The Family-Encouragement-Program FEP
Originally, the FEP was added as a supplement to the children’s homes. Today, the FEP is the most important branch of GHU. In Africa, orphans are usually taken in by their relatives. Depending on the situation, most of these children and adolescents do well in the enlarged families and are treated almost like a normal family member. Sometimes, however, they are just tolerated, have to work a lot, might not be able to go to school and are misused as cheap labor.
This is where the FEP comes in: It supports grandmothers, older brothers or sisters who have taken in a related child. It relieves them of the additional financial burden of paying for school fees or medical care.
The foster family receives material support (such as staple foods like a sack of corn) that benefits the entire extended family.

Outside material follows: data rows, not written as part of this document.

(** * cdata: conversion between dataclasses and ctypes structures

    A shallow embedding of [src/cdata/core.py].

    The module converts between instances of [ctypes.Structure] classes and
    instances of dataclasses that mix in [CDataMixIn].  The development has
    three layers:

    - the part of the [ctypes] library that [core.py] relies on (binary
      types, instances, attribute access on structures, array construction);
    - Python values, truthiness, iteration, and the monad of state and
      exceptions in which the code runs;
    - the functions of [core.py], one definition per function, each loop
      written as a fold of its body over [_fields_].

    Scope.  Binary types are the integer types, [c_bool], [c_char], arrays
    and structures; instances are represented field by field, so unions,
    pointers, floating point and the byte layout (packing, byte order) are
    not modelled, and [from_buffer] takes the function that reads a buffer as
    a parameter.  Sequences on the Python side are lists and [bytes].
    Dataclasses are plain ones (no [__post_init__], no [init=False] fields).
    [to_dict] is not modelled. *)

From stdpp Require Import gmap strings list fin_maps.
From Stdlib Require Import ZArith.
From Stdlib.Strings Require Import Byte.

Set Warnings "-register-all".
Set Default Proof Using "Type".

(** ** Binary types *)

(** The class a generated structure derives from ([_cdata_base_]).
    [_create_dataclass] stores the structure class itself as the base of the
    dataclass it synthesises: [StructureSubclass sid].  A [ctypes.Union] base
    is outside the model: the fields of a union overlap in memory, which the
    field-wise representation of instances below cannot express. *)
Inductive cbase :=
| Structure
| BigEndianStructure
| LittleEndianStructure
| StructureSubclass (parent : nat).

#[global] Instance cbase_eq_dec : EqDecision cbase.
Proof. solve_decision. Defined.

Definition cbase_code (b : cbase) : nat + nat :=
  match b with
  | Structure => inl 0
  | BigEndianStructure => inl 1
  | LittleEndianStructure => inl 2
  | StructureSubclass p => inr p
  end.
(** * Semantic-version classifier of the token list build script

    A shallow embedding of [determineVersionIncrement] (the build script and
    the copy kept in [tests/semantic-versioning.test.js]) and of the code of
    the build script that applies its verdict to the version of
    [base.tokenlist.json].

    Numbers are modelled as [Z]: the data model gives [chainId], [decimals]
    and the three version fields as integers. A Number is a double: a sum
    and what [parseInt] reads are rounded to 53 bits ([numberAdd],
    [parseInt]), and [`${n}`] is the plain decimal that is printed for
    integers up to 2^53. The results on the classifier use the key of a
    token only through equality of keys, and do not depend on how a number
    is printed; the results that depend on the value of a sum, of a printed
    or of a parsed number bound it by 2^53. *)

From Stdlib Require Import List String Ascii ZArith Bool Lia Permutation Sorted.
From Stdlib Require Import DecimalString DecimalZ DecimalPos.
Import ListNotations.

Local Open Scope string_scope.
Local Open Scope list_scope.

(** ** Data model *)

(** [interface Token] *)
Record Token : Type := mkToken {
  address  : string;
  chainId  : option Z;        (* chainId?: number *)
  name     : string;
  symbol   : string;
  decimals : Z;
  logoURI  : option string    (* logoURI?: string *)
}.
(** * AI Background Perceptual Load Task (v4): a shallow embedding

    The experiment script [ai_background_load_task_v4.py] is embedded as
    Rocq functions.  Randomness ([random.choice], [random.sample],
    [random.shuffle], [random.uniform]) is threaded through an explicit
    random source; the keyboard and the clock are an explicit environment
    of ticks; the window, the result list and the file store are explicit
    state.  A computation that returns no value (an uncaught Python
    exception, or a loop that never ends) is the [None] of the random
    monad; [core.quit()] is the [Quit] outcome of the script monad. *)

From Stdlib Require Import QArith Lqa.
From stdpp Require Import base option list strings gmap.

Local Open Scope nat_scope.

(* ================================================================== *)
(** * Part I: the program                                              *)
(* ================================================================== *)

(** ** The [random] module

    A random source is the list of the raw draws still to come; an
    exhausted source keeps answering 0.  Every theorem below quantifies
    over all sources.  [None] is: no value is returned, because an
    exception is raised ([IndexError], [ValueError]) or because a loop
    never ends (the redraw loop of [sample] on a source that keeps
    answering a selected index). *)

Module Random.

Definition Rand (A : Type) : Type := list nat -> option (A * list nat).

Definition ret {A} (a : A) : Rand A := fun g => Some (a, g).

Definition bind {A B} (m : Rand A) (k : A -> Rand B) : Rand B :=
  fun g => match m g with
           | Some (a, g') => k a g'
           | None => None
           end.

Definition raise {A} : Rand A := fun _ => None.

(** [_randbelow(n)]: an integer in [range(n)]. *)
Definition randbelow (n : nat) : Rand nat :=
  fun g => match g with
           | [] => Some (0, [])
           | h :: g' => Some (h mod n, g')
           end.

(** [random()]: a 53-bit fraction in [[0, 1)]. *)
Definition random : Rand Q :=
  fun g => match g with
           | [] => Some (0%Q, [])
           | h :: g' => Some (((Z.of_nat h mod 2 ^ 53) # (2 ^ 53))%Q, g')
           end.

(** [uniform(a, b)] is [a + (b - a) * random()]. *)
Definition uniform (a b : Q) : Rand Q :=
  bind random (fun r => ret (a + (b - a) * r)%Q).

(** [choice(seq)]: [IndexError] on an empty sequence, otherwise
    [seq[_randbelow(len(seq))]]. *)
Definition choice {A} (seq : list A) : Rand A :=
  match seq with
  | [] => raise
  | _ :: _ =>
      bind (randbelow (length seq)) (fun i =>
      match seq !! i with
      | Some x => ret x
      | None => raise
      end)
  end.

(** The selection loop of [sample] when [n <= setsize]: [pool] is the
    live prefix of the library's pool; the chosen slot is refilled with
    the last live item. *)
Fixpoint sample_loop {A} (k : nat) (pool : list A) : Rand (list A) :=
  match k with
  | 0 => ret []
  | S k' =>
      bind (randbelow (length pool)) (fun j =>
      match pool !! j, pool !! (length pool - 1) with
      | Some x, Some y =>
          bind (sample_loop k' (take (length pool - 1) (<[j:=y]> pool)))
               (fun rest => ret (x :: rest))
      | _, _ => raise
      end)
  end.

(** [while j in selected: j = randbelow(n)].  Every turn takes one more
    draw; on a source that is used up the draw is 0 for ever, so the loop
    ends there only if 0 is not selected yet. *)
Fixpoint redraw (n : nat) (selected : gset nat) (j : nat) (g : list nat)
  : option (nat * list nat) :=
  if decide (j ∈ selected) then
    match g with
    | [] => if decide (0 ∈ selected) then None else Some (0, [])
    | h :: g' => redraw n selected (h mod n) g'
    end
  else Some (j, g).

(** The selection loop of [sample] when [n > setsize]: the indices
    selected so far are kept in a set and a selected index is redrawn. *)
Fixpoint sample_selected {A} (population : list A) (k : nat)
    (selected : gset nat) : Rand (list A) :=
  match k with
  | 0 => ret []
  | S k' =>
      bind (randbelow (length population)) (fun j =>
      bind (redraw (length population) selected j) (fun j =>
      match population !! j with
      | Some x =>
          bind (sample_selected population k' ({[j]} ∪ selected))
               (fun rest => ret (x :: rest))
      | None => raise
      end))
  end.

(** [setsize = 21; if k > 5: setsize += 4 ** _ceil(_log(k * 3, 4))] *)
Definition setsize (k : nat) : nat :=
  21 + (if 5 <? k then 4 ^ ((Nat.log2_up (k * 3) + 1) / 2) else 0).

(** [sample(population, k)]: [ValueError] unless [0 <= k <= n]; then [k]
    draws without replacement, from a pool if [n <= setsize] and with a
    set of selected indices otherwise. *)
Definition sample {A} (population : list A) (k : nat) : Rand (list A) :=
  let n := length population in
  if k <=? n then
    if n <=? setsize k then sample_loop k population
    else sample_selected population k ∅
  else raise.

(** [x[i], x[j] = x[j], x[i]], with [IndexError] out of range. *)
Definition swap {A} (i j : nat) (x : list A) : option (list A) :=
  match x !! i, x !! j with
  | Some xi, Some xj => Some (<[j:=xi]> (<[i:=xj]> x))
  | _, _ => None
  end.

(** [for i in reversed(range(1, len(x))): j = randbelow(i + 1); swap]:
    [shuffle_loop i x] runs the iterations [i, i-1, ..., 1]. *)
Fixpoint shuffle_loop {A} (i : nat) (x : list A) : Rand (list A) :=
  match i with
  | 0 => ret x
  | S i' =>
      bind (randbelow (i + 1)) (fun j =>
      match swap i j x with
      | Some x' => shuffle_loop i' x'
      | None => raise
      end)
  end.
(** The pattern matches somewhere in the subject (no anchors). *)
Fixpoint matches_somewhere (pattern subject : string) : bool :=
  matches_here pattern subject
  || match subject with
     | EmptyString => false
     | String _ subject' => matches_somewhere pattern subject'
     end.

(** [/Mobi|Android/i.test(userAgent)] *)
Definition test_Mobi_Android (userAgent : string) : bool :=
  matches_somewhere "Mobi" userAgent || matches_somewhere "Android" userAgent.

(** Mount in a browser whose [navigator.userAgent] is [userAgent]. *)
Definition mount_in (userAgent : string) (ref : bool) : World :=
  mount (test_Mobi_Android userAgent) ref.

(** ** The controls around the map *)

(** One [<Step>] of the scroll panel. *)
Record StepView := {
  step_key : string;
  step_data : StepData;
  step_opacity : Q;
  step_transform : string;
  heading_color : string;
  heading : string;
  paragraph : string
}.

Definition render_step (s : Session) (l : LayerDef) : StepView :=
  let shown := match visibleId s with
               | Some v => String.eqb v (id l)
               | None => false
               end in
  {| step_key := id l;
     step_data := {| data_id := id l |};
     step_opacity := if shown then 1 else 0;
     step_transform := if shown then "translateY(0)" else "translateY(10px)";
     heading_color := if shown then "#ffcc66" else "#ddd";
     heading := name l;
     paragraph := description l |}.
(** X26.  A [create] whose confirmation never came is replayed as it was sent.
    After a [create] that went through on an empty queue, for a record
    and params without a [query] of their own, [processQueuedEvents]
    makes exactly one remote call, the [create] with the arguments of the
    call that the [create] itself had started; when the remote fulfils it
    the queue is empty, when it rejects it the entry is back in the
    queue. *)
Theorem unconfirmed_create_is_replayed {R : Type}
    (service : string -> option (Value -> Value -> Value -> R -> bool * R))
    (remote : Value -> Value -> Value -> R -> bool * R) (r : R)
    (entropy : nat -> string) (d p : Obj) (params : Value) (now : Z)
    (s : Mutator.Service) :
  BaseReplicator.connected (Mutator._replicator s) = true ->
  no_uuid_match (records (store (Mutator._engine s)))
    (getProp (with_uuid entropy s d) "uuid") ->
  passes (Mutator._engine s) (with_uuid entropy s d) = true ->
  queued (store (Mutator._engine s)) = [] ->
  well_formed d ->
  truthy (getProp d "query") = false ->
  Mutator.default_params params = VObj p ->
  truthy (getProp p "query") = false ->
  service "create" = Some remote ->
  let stamped := setProp (with_uuid entropy s d) "updatedAt" (VDate now) in
  let s1 := fst (Mutator._create entropy (VObj d) params now s) in
  let sent := mkInvocation "create" (VObj stamped) (VObj p) VUndefined in
  let out := processQueuedEvents service (Mutator._engine s1) r in
  Mutator.started s1 = Mutator.started s ++ [sent]
  /\ snd (fst out) = [sent]
  /\ snd out = Return (VBool true)
  /\ snd (fst (fst out)) = snd (remote (VObj stamped) (VObj p) VUndefined r)
  /\ queued (store (fst (fst (fst out))))
     = if fst (remote (VObj stamped) (VObj p) VUndefined r) then []
       else queued (store (Mutator._engine s1)).
Proof.
  intros Hconn Habsent Hpass Hempty Hwf Hdq Hp Hpq Hsvc. cbv zeta.
  destruct (create_one_effect entropy d params now s Hconn Habsent Hpass)
    as (Hq & _ & Hst & _).
  cbv zeta in Hq, Hst. rewrite Hp, (push_select_plain p Hpq) in Hq, Hst.
  set (stamped := setProp (with_uuid entropy s d) "updatedAt" (VDate now)) in *.
  assert (Hwfs : well_formed stamped).
  { unfold stamped. apply setProp_well_formed. unfold with_uuid.
    destruct (hasProp d "uuid"); [exact Hwf|].
    apply setProp_well_formed. exact Hwf. }
  assert (Hsq : truthy (getProp stamped "query") = false).
  { unfold stamped. rewrite getProp_setProp_other by discriminate.
    unfold with_uuid. destruct (hasProp d "uuid"); [exact Hdq|].
    rewrite getProp_setProp_other by discriminate. exact Hdq. }
  rewrite (shallowClone_well_formed stamped Hwfs) in Hq, Hst.
  split; [exact Hst|].
  unfold processQueuedEvents. rewrite Hq, Hempty.
  cbn [app drain args scrub_args eventName].
  rewrite (scrub_plain stamped Hsq), (scrub_plain p Hpq).
  cbn [bindR]. rewrite Hsvc. cbn [arg nth].
  destruct (remote (VObj stamped) (VObj p) VUndefined r) as [[|] r1];
    cbn; repeat split.
Qed.
(** Every event takes every turn along [turn_succ]. *)
Lemma step_turn (w : World) (e : Event) (t : nat) (tn : Turn) :
  turns w !! t = Some tn ->
  exists tn',
    turns (step w e) !! t = Some tn'
    /\ turn_succ (observed_by t tn e) tn tn'.
Proof.
  intros Ht.
  destruct e as [cid|text| |t0 n1 n2|t0 r|t0|t0 r|t0|t0|t0 r|t0|r|k r]; simpl.
  - eauto using turn_succ.
  - eauto using turn_succ.
  - unfold handleSend. case_match; simpl; [eauto using turn_succ|].
    rewrite lookup_app_l by (eapply lookup_lt_Some, Ht).
    eauto using turn_succ.
  - unfold sendToServer. destruct (turns w !! t0) as [tn0|] eqn:E0;
      [|eauto using turn_succ].
    destruct (t_phase tn0) eqn:Ep; eauto using turn_succ.
    simpl. destruct (decide (t0 = t)) as [->|Hne].
    + rewrite list_lookup_insert_eq by (eapply lookup_lt_Some, Ht).
      rewrite Ht in E0. injection E0 as <-. eauto using turn_succ.
    + rewrite list_lookup_insert_ne by exact Hne. eauto using turn_succ.
  - unfold submitSettled. destruct (turns w !! t0) as [tn0|] eqn:E0;
      [|eauto using turn_succ].
    destruct (t_phase tn0) eqn:Ep; eauto using turn_succ.
    assert (Hf : forall txt, exists tn',
               turns (submitFailed t0 tn0 txt w) !! t = Some tn'
               /\ turn_succ None tn tn').
    { intros txt. unfold submitFailed.
      rewrite (lookup_set_turn _ _ _ _ _ _ _ E0).
      destruct (decide (t0 = t)) as [->|]; [|eauto using turn_succ].
      rewrite Ht in E0. injection E0 as <-. eauto using turn_succ. }
    destruct r as [data|]; [|apply Hf].
    destruct (truthy_text (sd_error data)); [apply Hf|].
    simpl. destruct (decide (t0 = t)) as [->|Hne].
    + rewrite list_lookup_insert_eq by (eapply lookup_lt_Some, Ht).
      rewrite Ht in E0. injection E0 as <-. eauto using turn_succ.
    + rewrite list_lookup_insert_ne by exact Hne. eauto using turn_succ.
  - unfold statusTick. destruct (turns w !! t0) as [tn0|] eqn:E0;
      [|eauto using turn_succ].
    destruct (t_status tn0) as [sl|] eqn:Es; [|eauto using turn_succ].
    destruct (sl_polling sl) eqn:Ep; [|eauto using turn_succ].
    rewrite (lookup_set_turn _ _ _ _ _ _ _ E0).
    destruct (decide (t0 = t)) as [->|]; [|eauto using turn_succ].
    rewrite Ht in E0. injection E0 as <-. eauto using turn_succ.
  - unfold statusSettled.
    destruct (decide (t0 = t)) as [->|Hne].
    + rewrite Ht. destruct (t_status tn) as [sl|] eqn:Es.
      * destruct r as [| |sd]; simpl.
        -- eauto using turn_succ.
        -- rewrite list_lookup_insert_eq by (eapply lookup_lt_Some, Ht).
           eauto using turn_succ.
        -- rewrite list_lookup_insert_eq by (eapply lookup_lt_Some, Ht).
           rewrite Nat.eqb_refl. simpl. eauto using turn_succ.
      * destruct r; simpl; rewrite ?andb_false_r; eauto using turn_succ.
    + assert (Hobs : observed_by t tn (EvStatusSettled t0 r) = None).
      { simpl. destruct r; try reflexivity.
        apply Nat.eqb_neq in Hne. now rewrite Hne. }
      simpl in Hobs. rewrite Hobs.
      destruct (turns w !! t0) as [tn0|] eqn:E0; [|eauto using turn_succ].
      destruct (t_status tn0) as [sl|] eqn:Es; [|eauto using turn_succ].
      destruct r; simpl; rewrite ?list_lookup_insert_ne by done;
        eauto using turn_succ.
  - unfold statusTimeout. destruct (turns w !! t0) as [tn0|] eqn:E0;
      [|eauto using turn_succ].
    destruct (t_status tn0) as [sl|] eqn:Es; [|eauto using turn_succ].
    rewrite (lookup_set_turn _ _ _ _ _ _ _ E0).
    destruct (decide (t0 = t)) as [->|]; [|eauto using turn_succ].
    rewrite Ht in E0. injection E0 as <-. eauto using turn_succ.
  - unfold criticTick. destruct (turns w !! t0) as [tn0|] eqn:E0;
      [|eauto using turn_succ].
    destruct (t_critic tn0) as [cl|] eqn:Es; [|eauto using turn_succ].
    destruct (cl_polling cl) eqn:Ep; [|eauto using turn_succ].
    rewrite (lookup_set_turn _ _ _ _ _ _ _ E0).
    destruct (decide (t0 = t)) as [->|]; [|eauto using turn_succ].
    rewrite Ht in E0. injection E0 as <-. eauto using turn_succ.
  - unfold criticSettled. destruct (turns w !! t0) as [tn0|] eqn:E0;
      [|eauto using turn_succ].
    destruct (t_critic tn0) as [cl|] eqn:Es; [|eauto using turn_succ].
    destruct r as [| |m]; [eauto using turn_succ| |].
    + rewrite (lookup_set_turn _ _ _ _ _ _ _ E0).
      destruct (decide (t0 = t)) as [->|]; [|eauto using turn_succ].
      rewrite Ht in E0. injection E0 as <-. eauto using turn_succ.
    + destruct (md_search_output m) as [| |sd]; eauto using turn_succ.
      rewrite (lookup_set_turn _ _ _ _ _ _ _ E0).
      destruct (decide (t0 = t)) as [->|]; [|eauto using turn_succ].
      rewrite Ht in E0. injection E0 as <-. eauto using turn_succ.
  - unfold criticTimeout. destruct (turns w !! t0) as [tn0|] eqn:E0;
      [|eauto using turn_succ].
    destruct (t_critic tn0) as [cl|] eqn:Es; [|eauto using turn_succ].
    rewrite (lookup_set_turn _ _ _ _ _ _ _ E0).
    destruct (decide (t0 = t)) as [->|]; [|eauto using turn_succ].
    rewrite Ht in E0. injection E0 as <-. eauto using turn_succ.
  - rewrite scoresSettled_turns. eauto using turn_succ.
  - rewrite detailSettled_turns. eauto using turn_succ.
Qed.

So the FEP is doing everything in its power to financially and ideologically support those families who take in an additional child from their relatives. GHU invites the caregivers («guardians»), often uncles, aunts or grandparents, to regular meetings where they learn more about topics such as hygiene, education, AIDS, illness or career choice questions. The goal is to strengthen the caregivers and honor their work. The FEP also monitors the development of each child by visiting regularly.
Constantly reviewing a child’s wellbeing is a big and challenging job. Since most of the children are underage, this also includes securing their rights. Often it is about land that they inherited and whose ownership has to be protected.